An advance health care directive can be in the form of a health care proxy, living will or both. Without an advance health care directive, the process of deciding what to do medically -and when to do it- can be a time-consuming and emotional task for caregivers, family members, friends and health care providers.
Advance health care directives allow you to select in advance the person most trusted as your agent to make health care decisions in case you can’t do it yourself. A living will is an expression of how you want to be treated during end- of-life care. It generally applies if you are in a persistent vegetative state, coma, or you are terminally ill. The health care proxy is a delegation of authority to a third party to make health care decisions for you when you are unable to do so.
Once you have made the decision to have advance health care directives, there are many issues for you to consider, including:
- Who will serve as your health care agent and successor agent?
- Under what conditions, if any, do you want to authorize the withdrawal of life-sustaining medical treatment?
- Does your authorization to withhold or withdraw life-sustaining medical treatment extend to artificial nutrition or hydration?
- Do you have specific preferences concerning health care facilities or providers?
- Do you have any moral or religious convictions that dictate the use or rejection of certain forms of medical treatment?

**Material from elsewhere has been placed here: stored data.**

Fixpoint flip_kind_in_place (fuel : nat) (nr : Z) (key : list byte) (new_kind : EntryKind)
    (mode : WriteMode) : SM Z :=
  match fuel with
  | O => out_of_fuel
  | S fuel =>
      lvl ← node_level nr;
      if lvl =? 0 then
        match mode with
        | InPlace =>
            _ ← with_node_mut nr (λ leaf, leaf ← flip key new_kind leaf; Ok (leaf, tt));
            mret nr
        | Cow =>
            new_block ← alloc;
            new_node ← with_node nr clone_to_heap;
            new_node ← lift (flip key new_kind new_node);
            _ ← write_node new_block new_node;
            mret new_block
        end
      else
        '(child_idx, child_nr) ← with_node nr (descend key);
        new_child ← flip_kind_in_place fuel child_nr key new_kind mode;
        match mode with
        | InPlace => mret nr
        | Cow => cow_child nr child_idx new_child
        end
  end.

(** *** Split and promote *)
Definition split_leaf_node (node : BtreeNodeRaw) : BM (BtreeNodeRaw * Z * Z * Z) :=
  canonical ←
    (if (1 <? bset_count node)%nat then
       q ← get_seq;
       let '(seq, next) := alloc_seq q in
       _ ← set_seq next;
       lift (compact_leaf_in_place seq node)
     else lift (clone_to_heap node));
  n ← lift (nkeys canonical);
  let mid := (n / 2)%nat in
  median_key_buf ← lift (e ← entry canonical mid; key_bytes e);
  left_block ← on_store alloc;
  left ← lift (set_nkeys mid canonical);
  _ ← on_store (write_node left_block left);
  right_block ← on_store alloc;
  right ← lift (bset_entries_mut 0 (λ es, tail ← slice es mid n; splice es 0 tail) canonical);
  right ← lift (set_nkeys (n - mid) right);
  _ ← on_store (write_node right_block right);
  root_block ← on_store alloc;
  root ← lift (new_node_on_heap 1);
  let root := set_generation (generation canonical) root in
  root ← lift (set_nkeys 1 root);
  root ← lift (entry_mut 0 (set_key median_key_buf) root);
  mret (root, root_block, left_block, right_block).
Lemma flip_best_merged key leaf (r : option MergedHit) l :
  foldO (flip_best_step key leaf) (hit_triple <$> r) l =
    fmap (M := outcome error) (fmap (M := option) hit_triple) (foldO (merged_find_step leaf key) r l).
Proof.
  revert r. induction l as [|b l IH]; intros r; [done|]. cbn [foldO].
  rewrite flip_best_step_merged. destruct (merged_find_step leaf key r b); mred; [apply IH|done..].
Qed.

Lemma view_insert (bs : list bset) i b b' k :
  bs !! i = Some b → (∀ j c, (i < j)%nat → bs !! j = Some c → assoc k (b_entries c) = None) →
  is_Some (assoc k (b_entries b')) → view (<[i:=b']> bs) k = assoc k (b_entries b').
Proof.
  intros Hi Hl [e He]. pose proof (lookup_lt_Some _ _ _ Hi). rewrite He. unfold view.
  eapply (view_lists_Some _ _ i (b_entries b')).
  - rewrite list_lookup_fmap, list_lookup_insert_eq by done. done.
  - done.
  - intros j r Hj Hr. rewrite list_lookup_fmap, list_lookup_insert_ne in Hr by lia.
    destruct (bs !! j) as [c|] eqn:Hc; [|done]. injection Hr as <-. by eapply Hl.
Qed.

Lemma view_insert_other (bs : list bset) i b b' k :
  bs !! i = Some b → assoc k (b_entries b') = assoc k (b_entries b) → view (<[i:=b']> bs) k = view bs k.
Proof.
  intros Hi Ha. unfold view. apply view_lists_ext. rewrite list_fmap_insert.
  apply Forall2_lookup. intros j. destruct (decide (i = j)) as [<-|Hne].
  - rewrite list_lookup_insert_eq by (rewrite length_fmap; by eapply lookup_lt_Some).
    rewrite list_lookup_fmap, Hi. by constructor.
  - rewrite list_lookup_insert_ne by done. destruct (_ !! j); by constructor.
Qed.

Lemma set_kind_wf k e : entry_wf e → entry_wf (set_kind k e).
Proof. intros []. split; try done. by destruct k. Qed.

Lemma set_kind_key k e : key_of (set_kind k e) = key_of e.
Proof. done. Qed.

Lemma kind_enum_set k e : kind_enum (set_kind k e) = k.
Proof. by destruct k. Qed.

Lemma flip_ok n bs q key e kind :
  leaf_ok n bs q → view bs key = Some e → kind ≠ Whiteout →
  ∃ n' bs', flip key kind n = Ok n' ∧ leaf_ok n' bs' q ∧ same_kind n n' ∧
    ∀ k, view bs' k = if decide (k = key) then Some (set_kind kind e) else view bs k.
Proof.
  intros Hn Hv Hkind. pose proof (lo_rep _ _ _ Hn) as Hr. pose proof (lo_runs _ _ _ Hn) as Hw.
  unfold flip. change (@None (nat * nat * Z)) with (hit_triple <$> (@None MergedHit)). rewrite flip_best_merged.
  destruct (merged_find_spec n bs key Hr Hw) as (r & E & Hok). unfold merged_find in E. rewrite E. mred.
  destruct r as [h|]; cbn [hit_ok] in Hok; [|congruence].
  destruct Hok as (b & x & Hb & Hx & Hk & _ & Hvx & Hlast). assert (x = e) as -> by congruence.
  cbn [fmap option_fmap option_map hit_triple]. mred.
  destruct (entry_at_mut_rep Hr _ _ b e (set_kind kind e) (λ e, Ok (set_kind kind e)) Hb Hx eq_refl)
    as (n1 & E1 & Hr1 & Hk1).
  { apply set_kind_wf. by eapply (entry_wf_rep Hr). }
  unfold hit_triple. rewrite E1. mred. rewrite decide_False by done.
  set (b' := with_entries _ b) in *.
  pose proof (runs_sorted_lookup _ _ _ Hw Hb) as Hsb.
  assert (∀ k, assoc k (b_entries b') = if decide (k = key) then Some (set_kind kind e) else assoc k (b_entries b))
    as Hassoc.
  { intros k. cbn [b' with_entries b_entries]. rewrite (assoc_insert _ _ e) by done.
    by rewrite set_kind_key, Hk. }
  exists n1, (<[hit_bset h:=b']> bs). split_and!; [done| |done|].
  - destruct Hn as [? ? ? _ _ Hq Hf].
    split; [by rewrite (sk_level _ _ Hk1)|by rewrite (sk_magic _ _ Hk1)|by apply Hk1|done|..].
    + apply (runs_wf_insert _ _ b); [done|done|done|]. unfold keys_sorted, b'. cbn [with_entries b_entries].
      by rewrite (keys_fmap_insert _ _ e).
    + apply Forall_insert; [done|]. by apply (Forall_lookup_1 _ _ _ _ Hq Hb).
    + apply Forall_insert; [done|]. pose proof (Forall_lookup_1 _ _ _ _ Hf Hb) as Hfb.
      intros y [j Hy]%list_elem_of_lookup Hky. cbn [b' with_entries b_entries b_flags] in *.
      apply list_lookup_insert_Some in Hy as [(_ & <- & _)|(_ & Hy)].
      * by rewrite kind_enum_set in Hky.
      * eapply Hfb; [by eapply list_elem_of_lookup_2|done].
  - intros k. destruct (decide (k = key)) as [->|Hne].
    + rewrite (view_insert _ _ b); [|done|done|]; by rewrite Hassoc, decide_True by done.
    + apply (view_insert_other _ _ b); [done|]. by rewrite Hassoc, decide_False by done.
Qed.
(* ===== verification/TreeWrite.v ===== *)
(** * TreeWrite: inserting into a tree updates its content at one key.

    [tree_insert] is shown to return, to keep the tree's invariant at the same
    height or one above, and to change the abstract content exactly at the
    written key, in both write modes; in copy-on-write mode no block of the old
    tree changes, so the old root keeps its content. *)
From Stdlib Require Import Strings.Byte.
From stdpp Require Import base list numbers gmap sorting.
From S2P Require Import Prelude Device BlockBtree NodeRep Merge Storage StoreSpec Heap Btree Leaf Internal Tree.
#[local] Open Scope rfs_scope.
#[local] Open Scope Z_scope.

(** ** Splitting a run *)

(** The two halves of a sorted run around the key of entry [mid]. *)
Lemma split_run es mid e :
  keys_sorted es → es !! mid = Some e →
  keys_sorted (take mid es) ∧ keys_sorted (drop mid es) ∧
  (∀ k x, assoc k (take mid es) = Some x → k ≺ key_of e) ∧
  (∀ k x, assoc k (drop mid es) = Some x → ¬ k ≺ key_of e) ∧
  ∀ k, (if bytes_ltb k (key_of e) then assoc k (take mid es) else assoc k (drop mid es)) = assoc k es.
Proof.
  intros Hs He. pose proof Hs as Hs'. rewrite <- (take_drop mid es) in Hs'.
  apply keys_sorted_app in Hs' as (H1 & H2 & Hx). rewrite (drop_S es e mid He) in *.
  assert (∀ k x, assoc k (take mid es) = Some x → k ≺ key_of e) as Hlo.
  { intros k x Hk. apply assoc_key in Hk as [<- Hk]. apply Hx; [done|by left]. }
  assert (∀ k x, assoc k (e :: drop (S mid) es) = Some x → ¬ k ≺ key_of e) as Hhi.
  { intros k x Hk. apply assoc_key in Hk as [<- Hk]. apply bytes_not_lt.
    apply elem_of_cons in Hk as [->|Hk]; [by left|]. right.
    apply keys_sorted_cons in H2 as [Hf _]. rewrite Forall_forall in Hf. by apply Hf. }
  split_and!; [done|done|done|done|]. intros k.
  trans (assoc k (take mid es ++ e :: drop (S mid) es)); [|by rewrite take_drop_middle].
  rewrite assoc_app.
  destruct (bytes_ltb k (key_of e)) eqn:E.
  - destruct (assoc k (take mid es)) eqn:E1; [done|].
    destruct (assoc k (e :: drop (S mid) es)) eqn:E2; [|done].
    apply Hhi in E2. by apply bytes_ltb_true in E.
  - destruct (assoc k (take mid es)) eqn:E1; [|done]. apply Hlo in E1. by apply bytes_ltb_false in E.
Qed.

(** A leaf whose run was replaced by a sorted part of it. *)
Lemma leaf_part n n' b q es :
  leaf_ok n [b] q → same_kind n n' → node_rep n' [unpadded (with_entries es b)] →
  keys_sorted es → es ⊆ b_entries b → leaf_ok n' [unpadded (with_entries es b)] q.
Proof.
  intros [Hlv Hm Hh Hr Hw Hq Hf] Hk Hr' Hs Hsub. split.
  - by rewrite (sk_level _ _ Hk).
  - by rewrite (sk_magic _ _ Hk).
  - by apply Hk.
  - done.
  - by apply runs_wf_single.
  - apply Forall_cons_1 in Hq as [Hq _]. by constructor.
  - apply Forall_cons_1 in Hf as [Hf _]. constructor; [|constructor]. intros e He. apply Hf, Hsub, He.
Qed.

Lemma leaf_run_sorted n b q : leaf_ok n [b] q → keys_sorted (b_entries b).
Proof. intros Hn. destruct (lo_runs _ _ _ Hn) as [Hs _]. by apply Forall_cons_1 in Hs as [Hs _]. Qed.

(** [set_nkeys] on a single-run leaf cuts the run. *)
Lemma leaf_truncate n b q k :
  leaf_ok n [b] q → (k ≤ length (b_entries b))%nat →
  ∃ n', set_nkeys k n = Ok n' ∧ leaf_ok n' [unpadded (with_entries (take k (b_entries b)) b)] q.
Proof.
  intros Hn Hk. destruct (rep_body _ _ (lo_rep _ _ _ Hn)) as [tail Ht].
  rewrite enc_bsets_single in Ht. unfold enc_bset in Ht.
  pose proof (rep_wf_lookup (lo_rep _ _ _ Hn) 0 b eq_refl) as Hwb.
  destruct (set_nkeys_rep n b k (take k (b_entries b))
    (concat (encode_entry <$> drop k (b_entries b)) ++ tail)) as (n' & E & Hr' & Hsk & _).
  - apply Hn.
  - rewrite Ht, <- (take_drop k (b_entries b)) at 1. by rewrite fmap_app, concat_app, <- !app_assoc.
  - apply Forall_take, Hwb.
  - rewrite (lo_level _ _ _ Hn), length_take. cbn. lia.
  - rewrite length_take. pose proof (bwf_len _ Hwb). lia.
  - exists n'. split; [done|]. eapply leaf_part; [done|done|done| |].
    + pose proof (leaf_run_sorted _ _ _ Hn) as Hs. rewrite <- (take_drop k (b_entries b)) in Hs.
      by apply keys_sorted_app in Hs as (? & _ & _).
    + intros e He. rewrite <- (take_drop k (b_entries b)). apply elem_of_app. by left.
Qed.

(** The right half: the tail is copied to the front, then the run is cut. *)
Lemma leaf_right n b q mid :
  leaf_ok n [b] q → (mid ≤ length (b_entries b))%nat →
  ∃ n1 n2, bset_entries_mut 0 (λ es, tail ← slice es mid (length (b_entries b)); splice es 0 tail) n = Ok n1 ∧
    set_nkeys (length (b_entries b) - mid) n1 = Ok n2 ∧
    leaf_ok n2 [unpadded (with_entries (drop mid (b_entries b)) b)] q.
Proof.
  intros Hn Hmid. pose proof (rep_wf_lookup (lo_rep _ _ _ Hn) 0 b eq_refl) as Hwb.
  remember (b_entries b) as es eqn:Ees. set (es' := drop mid es ++ drop (length es - mid) es).
  assert (length es' = length es) as Hl' by (subst es'; rewrite length_app, !length_drop; lia).
  pose proof (bwf_entries _ Hwb) as Hwe. rewrite <- Ees in Hwe. pose proof (bwf_len _ Hwb) as Hwl. rewrite <- Ees in Hwl.
  destruct (bset_entries_mut_rep (lo_rep _ _ _ Hn) 0 b
    (λ es0, tail ← slice es0 mid (length es); splice es0 0 tail) es') as (n1 & E1 & _ & Hr1 & Hk1).
  - done.
  - rewrite <- Ees. unfold slice. rewrite (proj2 (Nat.leb_le _ _)), (proj2 (Nat.leb_le _ _)) by lia.
    cbn [andb]. mred. rewrite take_ge by (rewrite length_drop; lia).
    rewrite splice_start by (rewrite length_drop; lia). by rewrite length_drop.
  - by rewrite Hl', Ees.
  - subst es'. apply Forall_app. split; by apply Forall_drop.
  - exists n1. cbn [insert list_insert] in Hr1.
    destruct (rep_body _ _ Hr1) as [tail Ht]. rewrite enc_bsets_single in Ht. unfold enc_bset in Ht.
    destruct (set_nkeys_rep n1 (with_entries es' b) (length es - mid) (drop mid es)
      (concat (encode_entry <$> drop (length es - mid) es) ++ tail)) as (n2 & E2 & Hr2 & Hk2 & _).
    + done.
    + rewrite Ht. cbn [with_entries b_entries]. subst es'. by rewrite fmap_app, concat_app, <- !app_assoc.
    + by apply Forall_drop.
    + rewrite (sk_level _ _ Hk1), (lo_level _ _ _ Hn), length_drop. done.
    + rewrite length_drop. lia.
    + exists n2. split_and!; [done|done|]. eapply leaf_part; [done|by etrans|done| |].
      * pose proof (leaf_run_sorted _ _ _ Hn) as Hs. rewrite <- Ees, <- (take_drop mid es) in Hs.
        by apply keys_sorted_app in Hs as (_ & ? & _).
      * intros e He. rewrite <- Ees, <- (take_drop mid es). apply elem_of_app. by right.
Qed.
(** A scan only brings nodes into the cache. *)
Lemma range_scan_all_reads bt m n start stop :
  bt_models bt m n → (length start ≤ MAX_LOGICAL_KEY_SIZE)%nat → (length stop ≤ MAX_LOGICAL_KEY_SIZE)%nat →
  ∃ s' rows, btree_range_scan_all start stop bt = (Ok rows, set_store s' bt) ∧ same_heap (store bt) s' ∧
    row_list m (versioned start 0) (versioned stop 0) rows.
Proof using All.
  intros Hbt Hl1 Hl2. pose proof Hbt as [(h & t & [Hok Hroot Ho _ _] & Hm) Hb]. unfold btree_range_scan_all.
  mstep (scan_bound_ok start Hl1). mstep (scan_bound_ok stop Hl2). rewrite gets_bind, <- Hroot.
  pose proof (height_fuel _ _ _ _ _ _ _ Hok Ho (budget_room _ _ _ Hb)) as Hfuel.
  destruct (scan_walk_ok all_row _ (versioned start 0) (versioned stop 0) (next_bset_seq bt) h TREE_FUEL
    all_row_reads ltac:(lia) (store bt) None None t [] Hok) as (es & s' & E & Hs & Hes).
  rewrite omap_Some_fmap in E. unfold range_scan_all. rewrite (in_store_ok _ bt s' _ E). cbn [app].
  eexists _, _. do 2 (split; [done|]). eapply content_row_list; [done| |done]. intros k e. by eapply tree_ok_content_wf.
Qed.
Lemma range_scan_all_ok bt m n start stop :
  bt_models bt m n → (length start ≤ MAX_LOGICAL_KEY_SIZE)%nat → (length stop ≤ MAX_LOGICAL_KEY_SIZE)%nat →
  ∃ bt' rows, btree_range_scan_all start stop bt = (Ok rows, bt') ∧ bt_models bt' m n ∧ same_log bt bt' ∧
    row_list m (versioned start 0) (versioned stop 0) rows.
Proof using All.
  intros Hbt Hl1 Hl2. destruct (range_scan_all_reads bt m n start stop Hbt Hl1 Hl2) as (s' & rows & E & Hs & Hr).
  destruct (read_models bt m n s' Hs Hbt). by exists (set_store s' bt), rows.
Qed.
End scans.

Section claims.
Context {D : Type} `{!BlockDevice D} `{!BlockDeviceLaws D} `{!BlockDeviceTotal D} `{!Crc32} `{!Crc32Range}.
Implicit Types bt : Btree D.

Lemma create_in_ok (s : BlockStore D) n :
  0 ≤ n → 2 * n < 2 ^ 63 → room s (1 + OP_BLOCKS * n) → store_ok s →
  ∃ bt, create_in s = Ok bt ∧ bt_models bt (λ _, None) n ∧ log bt = [] ∧ logging bt = true ∧ frozen s (store bt).
Proof using All.
  intros Hn Hq Hr Hso. unfold create_in, initialize_with.
  destruct (start_new_ok (node_new 0) [] 0 node_new_ok) as (n0 & E0 & Hok & _); [consts; cbn; lia|lia|].
  destruct (alloc_write s n0 (OP_BLOCKS * n)) as (root & s1 & s2 & Ea & Ew & Hev & Hr2 & Hnh & Hh & Hl & _);
    [by eapply leaf_sound|done|unfold OP_BLOCKS; lia|].
  rewrite Ea, E0. mred. rewrite Ew. eexists. split; [done|]. split_and!; [|done|done|by eapply evolves_frozen].
  split; cbn [store next_bset_seq root_block].
  - exists 0%nat, (TLeaf root [empty_bset 0]). split; [|done].
    split; [|done|split; [apply NoDup_singleton|by apply Forall_singleton]|apply paths_leaf|by apply Hev].
    split; [done|]. split; [|done]. eexists. split; [done|]. by apply leaf_stamp.
  - split; [done|done|lia].
Qed.

(** C15: inserting refines the abstract map. With room for one more write,
    [insert_with_kind] returns, the tree (split and regrown as needed, up to a new
    root) then stands for the map updated at the written key alone, and the write
    is logged when logging is on. *)
Theorem insert_refines_map bt m n key snap kind value :
  bt_models bt m (1 + n) → 0 ≤ n → (length key ≤ MAX_LOGICAL_KEY_SIZE)%nat →
  ∃ bt', insert_with_kind key snap kind value bt = (Ok tt, bt') ∧
    bt_models bt' (a_put (versioned key snap) kind value m) n ∧
    log bt' = logged bt (record_of key snap kind value) ∧ kept bt bt'.
Proof using All. apply insert_with_kind_ok. Qed.

(** C16: deleting refines the abstract map. When the chain sees the key at the
    target snapshot, that version is turned into a deletion marker; when it sees
    an ancestor's version, a whiteout is written at the target snapshot and the
    ancestor keeps its value; when it sees none, nothing changes. The result says
    whether the key was visible. *)
Theorem delete_refines_map bt m n logical snap chain :
  bt_models bt m (1 + n) → 0 ≤ n → (length logical ≤ MAX_LOGICAL_KEY_SIZE)%nat → chain_ok chain →
  ∃ bt', delete_at logical snap chain bt = (Ok (a_delete logical snap chain m).1, bt') ∧
    bt_models bt' (a_delete logical snap chain m).2 n ∧
    log bt' = from_option (logged bt) (log bt) (delete_record m logical snap chain) ∧ kept bt bt'.
Proof using All. apply delete_at_ok. Qed.

(** C17: lookups answer from the abstract map and leave it as it was: [find_at]
    reads one version, [find_visible_with_snap] the first version on an ancestor
    chain, hidden when that version is a tombstone. *)
Theorem lookups_read_map bt m n key snap chain :
  bt_models bt m n → (length key ≤ MAX_LOGICAL_KEY_SIZE)%nat → chain_ok chain →
  (∃ bt', find_at key snap bt = (Ok (a_find m (versioned key snap)), bt') ∧ bt_models bt' m n ∧ same_log bt bt') ∧
  (∃ bt', btree_find_visible_with_snap key chain bt = (Ok (a_visible m key chain), bt') ∧
     bt_models bt' m n ∧ same_log bt bt').
Proof using All.
  intros Hbt Hl Hc. split; [by apply find_at_ok|by apply btree_find_visible_ok].
Qed.

(** C19: a range scan returns, in key order, exactly the versions of the map whose
    key lies in the range, each with its kind and value. *)
Theorem scan_returns_the_range bt m n start stop :
  bt_models bt m n → (length start ≤ MAX_LOGICAL_KEY_SIZE)%nat → (length stop ≤ MAX_LOGICAL_KEY_SIZE)%nat →
  ∃ bt' rows, btree_range_scan_all start stop bt = (Ok rows, bt') ∧ bt_models bt' m n ∧ same_log bt bt' ∧
    StronglySorted bytes_lt (row_key <$> rows) ∧
    ∀ k r, (∃ x, x ∈ rows ∧ row_key x = k ∧ row_val x = r) ↔
      scanned (versioned start 0) (versioned stop 0) k ∧ m k = Some r.
Proof using All.
  intros Hbt Hl1 Hl2. destruct (range_scan_all_ok bt m n start stop Hbt Hl1 Hl2) as (bt' & rows & E & Hbt' & Hl & [Hs _ Hx]).
  exists bt', rows. by split_and!.
Qed.

(** C6: a transaction is atomic. If its closure succeeds after any sequence of
    inserts and deletes, the tree stands for the map with all of them applied and
    the log has gained their records; if the closure fails, after the same
    writes, the tree stands for the map as it was before and the log is back at
    its mark. *)
Theorem transaction_is_atomic bt m n ops e :
  bt_models bt m (Z.of_nat (length ops) + n) → 0 ≤ n → Forall wop_ok ops →
  (∃ bt', transaction (forM_ ops tx_wop) bt = (Ok tt, bt') ∧ bt_models bt' (a_run ops m) n ∧
     log bt' = log bt ++ (if logging bt then log_of ops m else [])) ∧
  (∃ bt', transaction (R := unit) (_ ← forM_ ops tx_wop; throw e) bt = (Err e, bt') ∧
     bt_models bt' m n ∧ root_block bt' = root_block bt ∧ log bt' = log bt).
Proof using All.
  intros [Hm Hb] Hn Hops. unfold transaction. set (tx := {| tx_btree := bt; pending_root := root_block bt |}).
  destruct (tx_run_ok ops tx m m n) as (tx' & E & [Hp Hba Hbu] & Hlog & Hk & Hroot & _); [by split|done|done|]. split.
  - rewrite E. eexists. split; [done|]. cbn [set_root log]. split; [by split|exact Hlog].
  - rewrite (M_bind_ok _ _ _ _ _ E). unfold throw. eexists. split; [done|]. cbn [log_truncate set_log root_block log].
    split_and!; [by split|exact Hroot|]. rewrite Hlog. by apply take_app_length.
Qed.

(** C18: replaying the write log rebuilds the state. From a tree that stands for
    the map the log started at, replaying the records of any sequence of inserts
    and deletes returns and reaches a tree no lookup can tell from the original
    (only the values under deletion markers may differ), and logs nothing. *)
Theorem replay_rebuilds_state bt m n ops :
  bt_models bt m (Z.of_nat (length ops) + n) → 0 ≤ n → Forall wop_ok ops →
  ∃ bt' m', forM_ (log_of ops m) replay_record bt = (Ok tt, bt') ∧ bt_models bt' m' n ∧ same_log bt bt' ∧
    (∀ k, a_find m' k = a_find (a_run ops m) k) ∧
    ∀ l chain, a_visible m' l chain = a_visible (a_run ops m) l chain.
Proof using All.
  intros Hbt Hn Hops. destruct (replays_ok (log_of ops m) bt m n) as (bt' & E & Hbt' & Hl).
  - eapply bt_models_weaken; [|exact Hbt]. pose proof (length_log_of ops m). lia.
  - done.
  - apply log_of_Forall. eapply Forall_impl; [exact Hops|]. intros o Ho m' r. by apply wop_record_wf.
  - pose proof (replays_run ops m m (reflexivity m)) as Hm'. set (m' := a_replays (log_of ops m) m) in *. exists bt', m'. split_and!; [done|done|done| |].
    + intros k. by rewrite Hm'.
    + intros l chain. by rewrite Hm'.
Qed.
End claims.

(** ** Concrete trees *)
#[local] Existing Instance sum_crc.

Lemma in_memory_room n : 0 ≤ n < 2 ^ 40 → room in_memory n.
Proof.
  intros Hn. split; [apply in_memory_alloc_ok|]. cbn [in_memory with_device next_block_nr].
  unfold FIRST_DATA_BLOCK_NR, FIRST_JOURNAL_BLOCK, JOURNAL_BLOCKS. lia.
Qed.

Definition demo_logical : list byte := to_be 8 7.
Definition demo_chain : list Z := [5; ROOT_SNAP].
Definition demo_ops : list wop :=
  [WPut demo_logical ROOT_SNAP Live [Byte.x61]; WDel demo_logical 5 demo_chain].

Lemma demo_chain_ok : chain_ok demo_chain.
Proof. split; repeat constructor; done. Qed.
Lemma demo_ops_ok : Forall wop_ok demo_ops.
Proof. repeat constructor; cbn; try lia; try done; consts; lia. Qed.

(** A tree in memory, with room for a hundred writes. *)
Lemma demo_tree : ∃ bt, create_in in_memory = Ok bt ∧ bt_models bt (λ _, None) 100.
Proof.
  destruct (create_in_ok in_memory 100) as (bt & E & Hbt & _); [lia|lia|apply in_memory_room; unfold OP_BLOCKS; lia|by apply empty_cache_ok|].
  exists bt. split; [exact E|exact Hbt].
Qed.

(** The tree after one write. *)
Definition demo_map : amap := a_put (versioned demo_logical ROOT_SNAP) Live [Byte.x61] (λ _, None).
Lemma demo_written :
  ∃ bt bt1, create_in in_memory = Ok bt ∧ insert_with_kind demo_logical ROOT_SNAP Live [Byte.x61] bt = (Ok tt, bt1) ∧
    bt_models bt1 demo_map 99.
Proof.
  destruct demo_tree as (bt & E & Hbt).
  destruct (insert_with_kind_ok bt (λ _, None) 99 demo_logical ROOT_SNAP Live [Byte.x61]) as (bt' & E' & Hbt' & _);
    [exact Hbt|lia|cbn; consts; lia|].
  exists bt, bt'. split_and!; [exact E|exact E'|exact Hbt'].
Qed.

Lemma insert_refines_map_witness :
  ∃ bt bt', create_in in_memory = Ok bt ∧ insert_with_kind demo_logical ROOT_SNAP Live [Byte.x61] bt = (Ok tt, bt') ∧
    bt_models bt' (a_put (versioned demo_logical ROOT_SNAP) Live [Byte.x61] (λ _, None)) 99.
Proof.
  destruct demo_tree as (bt & E & Hbt).
  destruct (insert_refines_map bt (λ _, None) 99 demo_logical ROOT_SNAP Live [Byte.x61]) as (bt' & E' & Hbt' & _);
    [exact Hbt|lia|cbn; consts; lia|].
  exists bt, bt'. split_and!; [exact E|exact E'|exact Hbt'].
Defined.

Lemma delete_refines_map_witness :
  ∃ bt bt1 bt2, create_in in_memory = Ok bt ∧
    insert_with_kind demo_logical ROOT_SNAP Live [Byte.x61] bt = (Ok tt, bt1) ∧
    delete_at demo_logical 5 demo_chain bt1 = (Ok true, bt2) ∧
    bt_models bt2 (a_put (versioned demo_logical 5) Whiteout [] demo_map) 98.
Proof.
  destruct demo_written as (bt & bt1 & E & E1 & Hbt).
  destruct (delete_refines_map bt1 demo_map 98 demo_logical 5 demo_chain) as (bt' & E' & Hbt' & _);
    [exact Hbt|lia|cbn; consts; lia|apply demo_chain_ok|].
  exists bt, bt1, bt'. split_and!; [exact E|exact E1|exact E'|exact Hbt'].
Defined.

- Do you want to make anatomical gifts (organ donation) or give the agent the power and authority to make these gifts?
In light of the privacy rules in the Health Insurance Portability and Accountability Act (HIPAA), the advance directive should also include a specific authorization under HIPAA for your health care agent to obtain confidential information concerning your medical condition. This will allow the agent to talk with your physicians and review your medical records. Although many individuals are accompanied by their children to routine medical appointments, in an emergency situation the children need to know that they will be able to talk with the treating medical professionals about their parent’s condition.
You want to make sure that your agent, family and healthcare providers know that you have advance medical directives. At a minimum, you should have a candid and frank discussion of the advance directives and your health care preferences with your immediate family, health care agents and primary care physician.
Typically, individuals do not like to think about advance directives and end-of-life care. These are not easy decisions to make and, for many, religious beliefs play an important role in the process. The important thing is to make your wishes known. You have the right to make these decisions for yourself while you have legal capacity. However, once you no longer have capacity, others will make these decisions for you and their decisions may not be consistent with your wishes.